═════ Materials provided ═════
(** * MGeo fine-tuning flywheel: span encoding, decoding and 11-level classification

    A shallow embedding of the three pure text functions of the repository

    - [convert_address_to_token]      (data/convert_entity_to_token.py)
    - [extract_entities_from_tokens]  (inference_service/convert_tokens_to_entities.py)
    - [classify_elements_to_11_levels] (inference_service/convert_to_11_levels.py)

    together with the properties the specification states about them.

    Python strings are sequences of Unicode code points: a character is its
    code point (an [N]), a [str] is a list of characters, and offsets are
    natural numbers.  Dictionaries are association lists in insertion order
    (the order in which [dict.items()] yields them); a property that depends
    on keys being distinct says so with [NoDup].

    The encoder and the decoder are modelled on the types their callers pass
    (strings and lists of strings).  The classifier wraps its body in
    [try ... except Exception], so its [entities] argument ranges over every
    JSON value and the body is written in an error monad; the text is a
    [str] as annotated.  [find_value] is recursive, so the classifier also
    takes the number of frames the interpreter has left, and the body raises
    [RecursionError] when they run out; memory and the frames that logging
    needs are outside the model. *)

From Stdlib Require Import NArith ZArith Ascii String List Lia DecimalNat DecimalString.
From stdpp Require Import base list gmap sorting.

(** ** Python strings *)

Module Py.

Definition char := N.
Definition str := list char.

(** Literals are written as UTF-8 Rocq strings and decoded to code points. *)
Fixpoint utf8_decode (bs : list N) : str :=
  match bs with
  | [] => []
  | b0 :: t0 =>
    if (b0 <? 128)%N then b0 :: utf8_decode t0
    else match t0 with
         | [] => []
         | b1 :: t1 =>
           if (b0 <? 224)%N then ((b0 - 192) * 64 + (b1 - 128))%N :: utf8_decode t1
           else match t1 with
                | [] => []
                | b2 :: t2 =>
                  if (b0 <? 240)%N
                  then ((b0 - 224) * 4096 + (b1 - 128) * 64 + (b2 - 128))%N :: utf8_decode t2
                  else match t2 with
                       | [] => []
                       | b3 :: t3 =>
                         ((b0 - 240) * 262144 + (b1 - 128) * 4096
                          + (b2 - 128) * 64 + (b3 - 128))%N :: utf8_decode t3
                       end
                end
         end
  end.

Definition py (s : string) : str :=
  utf8_decode (map N_of_ascii (list_ascii_of_string s)).

Definition comma : char := 44%N.
Definition dash : char := 45%N.

(** [c.isspace()]: the characters removed by [str.strip()]. *)
Definition isspace (c : char) : bool :=
  ((9 <=? c) && (c <=? 13) || (28 <=? c) && (c <=? 32) || (c =? 133) || (c =? 160)
   || (c =? 5760) || (8192 <=? c) && (c <=? 8202) || (c =? 8232) || (c =? 8233)
   || (c =? 8239) || (c =? 8287) || (c =? 12288))%N.

Fixpoint lstrip (s : str) : str :=
  match s with
  | [] => []
  | c :: t => if isspace c then lstrip t else s
  end.

(** [s.strip()] *)
Definition strip (s : str) : str := rev (lstrip (rev (lstrip s))).

(** [c in s] for a one-character [c] *)
Definition contains (c : char) (s : str) : bool := existsb (N.eqb c) s.

(** [s.split(sep)] for a one-character separator: never the empty list. *)
Fixpoint split (sep : char) (s : str) : list str :=
  match s with
  | [] => [[]]
  | c :: t =>
    if (c =? sep)%N then [] :: split sep t
    else match split sep t with
         | h :: r => (c :: h) :: r
         | [] => [[c]]
         end
  end.

(** [s.startswith(p)] *)
Fixpoint startswith (s p : str) {struct p} : bool :=
  match p, s with
  | [], _ => true
  | _ :: _, [] => false
  | a :: p', b :: s' => (a =? b)%N && startswith s' p'
  end.

(** Leftmost occurrence of [sub] in [l], where [l] is the text from offset
    [pos] on. *)
Fixpoint find_at (l sub : str) (pos : nat) : option nat :=
  if startswith l sub then Some pos
  else match l with
       | [] => None
       | _ :: t => find_at t sub (S pos)
       end.

(** [s.find(sub, start)], with [None] for Python's [-1]. *)
Definition find (s sub : str) (start : nat) : option nat :=
  if start <=? length s then find_at (drop start s) sub start else None.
═════
Filter the records above and return every line that holds the word "classifier".

    (strings and lists of strings).  The classifier wraps its body in
    [str] as annotated.  [find_value] is recursive, so the classifier also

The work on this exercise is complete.